**YOUR TASK:** The entries that follow should be written out exactly.

MATERIAL TO PROCESS Block Start

(** X19.  The icon of the microphone is missing on the disk and nothing
    raises in [load_icons]: its dictionary has no key ["mic"] (the fallback
    with both keys is only for an exception), the miss is logged, and the
    window built from it can not start a recording: every toggle raises
    [KeyError] and changes nothing. *)
Theorem missing_mic_icon_blocks_recording (env : Host.HostEnv) (h : Host.Host) :
  let icon_dir := Host.get_resource_path join env "icons" in
  Host.path_exists h icon_dir = true ->
  (forall q, Host.image_fault env q = None) ->
  Host.path_exists h (join icon_dir "mic.ico") = false ->
  Host.path_exists h (join icon_dir "mic.png") = false ->
  exists d h',
    Host.load_icons join env h = (Ok d, h') /\
    Gui.dict_get d "mic" = None /\
    In Host.Err_microphone_icon_not_found (Host.host_log h') /\
    forall engine,
      Gui.WhisperGUI.toggle_recording (Gui.WhisperGUI.__init__ engine d)
      = (Raise "'mic'", Gui.WhisperGUI.__init__ engine d).
Proof.
  intros icon_dir Hd Hi Hico Hpng.
  assert (P : io_post (Host.load_icons join env) h
                (fun d h' => Gui.dict_get d "mic" = None /\
                             In Host.Err_microphone_icon_not_found (Host.host_log h'))
                (fun _ _ => False)).
  { unfold Host.load_icons.
    apply io_post_try.
    eapply io_post_weaken with
      (Q := fun d h' => Gui.dict_get d "mic" = None /\
                        In Host.Err_microphone_icon_not_found (Host.host_log h'))
      (E := fun _ _ => False); [|auto|intros e h' []].
    apply io_post_bind.
    eapply io_post_weaken; [apply (get_icon_path_post env "record" h)| |].
    2:{ intros e h' [_ G]. fold icon_dir in G. congruence. }
    intros r h1 (_ & _ & _ & P1). specialize (P1 Hd).
    apply io_post_bind with (c := if Host.truthy r then _ else _).
    assert (S1 : io_post
              (if Host.truthy r
               then match r with
                    | Some path =>
                        Host.io_bind (Host.load_photo env path) (fun ph =>
                          Host.io_bind (Host.io_log Host.Info_record_button_loaded)
                            (fun _ => Host.io_ret (Host.dict_set [] "record" (Some ph))))
                    | None => Host.io_ret []
                    end
               else Host.io_bind (Host.io_log Host.Err_record_button_not_found)
                      (fun _ => Host.io_ret [])) h1
              (fun d1 h2 =>
                 Host.paths h2 = Host.paths h /\
                 exists r', d1 = icon_entry "record" r')
              (fun _ _ => False)).
    { unfold io_post. io. destruct r as [path|]; cbn.
      - destruct (negb (path =? EmptyString)%string); cbn.
        + rewrite Hi. cbn. split; [exact P1|]. exists (Some path). reflexivity.
        + split; [exact P1|]. exists None. reflexivity.
      - split; [exact P1|]. exists None. reflexivity. }
    eapply io_post_weaken; [exact S1| |auto].
    intros d1 h2 (P2 & r' & ->).
    assert (Hd2 : Host.path_exists h2 icon_dir = true)
      by (rewrite (path_exists_same_paths h h2 icon_dir P2); exact Hd).
    apply io_post_bind.
    eapply io_post_weaken; [apply (get_icon_path_post env "mic" h2)| |].
    2:{ intros e h' [_ G]. fold icon_dir in G. congruence. }
    intros m h3 (_ & F3 & N3 & P3). specialize (P3 Hd2).
    destruct m as [path|].
    { exfalso. destruct (F3 path eq_refl) as [Hp [->| ->]];
        rewrite (path_exists_same_paths h h3 _ (eq_trans P3 P2)) in Hp;
        fold icon_dir in Hp; cbn in Hp; congruence. }
    destruct (N3 eq_refl) as (_ & _ & L3).
    unfold io_post. io. cbn. split.
    - destruct r'; reflexivity.
    - apply in_or_app. right. now left. }
  apply io_post_returns in P. destruct P as (d & h' & E & Hm & Hl).
  exists d, h'. repeat split; try assumption.
  intros engine. py_gui. cbn. rewrite Hm. reflexivity.
Qed.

MATERIAL TO PROCESS Block End

**ANSWER SECTION:**
(** X19.  The icon of the microphone is missing on the disk and nothing
    raises in [load_icons]: its dictionary has no key ["mic"] (the fallback
    with both keys is only for an exception), the miss is logged, and the
    window built from it can not start a recording: every toggle raises
    [KeyError] and changes nothing. *)
Theorem missing_mic_icon_blocks_recording (env : Host.HostEnv) (h : Host.Host) :
  let icon_dir := Host.get_resource_path join env "icons" in
  Host.path_exists h icon_dir = true ->
  (forall q, Host.image_fault env q = None) ->
  Host.path_exists h (join icon_dir "mic.ico") = false ->
  Host.path_exists h (join icon_dir "mic.png") = false ->
  exists d h',
    Host.load_icons join env h = (Ok d, h') /\
    Gui.dict_get d "mic" = None /\
    In Host.Err_microphone_icon_not_found (Host.host_log h') /\
    forall engine,
      Gui.WhisperGUI.toggle_recording (Gui.WhisperGUI.__init__ engine d)
      = (Raise "'mic'", Gui.WhisperGUI.__init__ engine d).
Proof.
  intros icon_dir Hd Hi Hico Hpng.
  assert (P : io_post (Host.load_icons join env) h
                (fun d h' => Gui.dict_get d "mic" = None /\
                             In Host.Err_microphone_icon_not_found (Host.host_log h'))
                (fun _ _ => False)).
  { unfold Host.load_icons.
    apply io_post_try.
    eapply io_post_weaken with
      (Q := fun d h' => Gui.dict_get d "mic" = None /\
                        In Host.Err_microphone_icon_not_found (Host.host_log h'))
      (E := fun _ _ => False); [|auto|intros e h' []].
    apply io_post_bind.
    eapply io_post_weaken; [apply (get_icon_path_post env "record" h)| |].
    2:{ intros e h' [_ G]. fold icon_dir in G. congruence. }
    intros r h1 (_ & _ & _ & P1). specialize (P1 Hd).
    apply io_post_bind with (c := if Host.truthy r then _ else _).
    assert (S1 : io_post
              (if Host.truthy r
               then match r with
                    | Some path =>
                        Host.io_bind (Host.load_photo env path) (fun ph =>
                          Host.io_bind (Host.io_log Host.Info_record_button_loaded)
                            (fun _ => Host.io_ret (Host.dict_set [] "record" (Some ph))))
                    | None => Host.io_ret []
                    end
               else Host.io_bind (Host.io_log Host.Err_record_button_not_found)
                      (fun _ => Host.io_ret [])) h1
              (fun d1 h2 =>
                 Host.paths h2 = Host.paths h /\
                 exists r', d1 = icon_entry "record" r')
              (fun _ _ => False)).
    { unfold io_post. io. destruct r as [path|]; cbn.
      - destruct (negb (path =? EmptyString)%string); cbn.
        + rewrite Hi. cbn. split; [exact P1|]. exists (Some path). reflexivity.
        + split; [exact P1|]. exists None. reflexivity.
      - split; [exact P1|]. exists None. reflexivity. }
    eapply io_post_weaken; [exact S1| |auto].
    intros d1 h2 (P2 & r' & ->).
    assert (Hd2 : Host.path_exists h2 icon_dir = true)
      by (rewrite (path_exists_same_paths h h2 icon_dir P2); exact Hd).
    apply io_post_bind.
    eapply io_post_weaken; [apply (get_icon_path_post env "mic" h2)| |].
    2:{ intros e h' [_ G]. fold icon_dir in G. congruence. }
    intros m h3 (_ & F3 & N3 & P3). specialize (P3 Hd2).
    destruct m as [path|].
    { exfalso. destruct (F3 path eq_refl) as [Hp [->| ->]];
        rewrite (path_exists_same_paths h h3 _ (eq_trans P3 P2)) in Hp;
        fold icon_dir in Hp; cbn in Hp; congruence. }
    destruct (N3 eq_refl) as (_ & _ & L3).
    unfold io_post. io. cbn. split.
    - destruct r'; reflexivity.
    - apply in_or_app. right. now left. }
  apply io_post_returns in P. destruct P as (d & h' & E & Hm & Hl).
  exists d, h'. repeat split; try assumption.
  intros engine. py_gui. cbn. rewrite Hm. reflexivity.
Qed.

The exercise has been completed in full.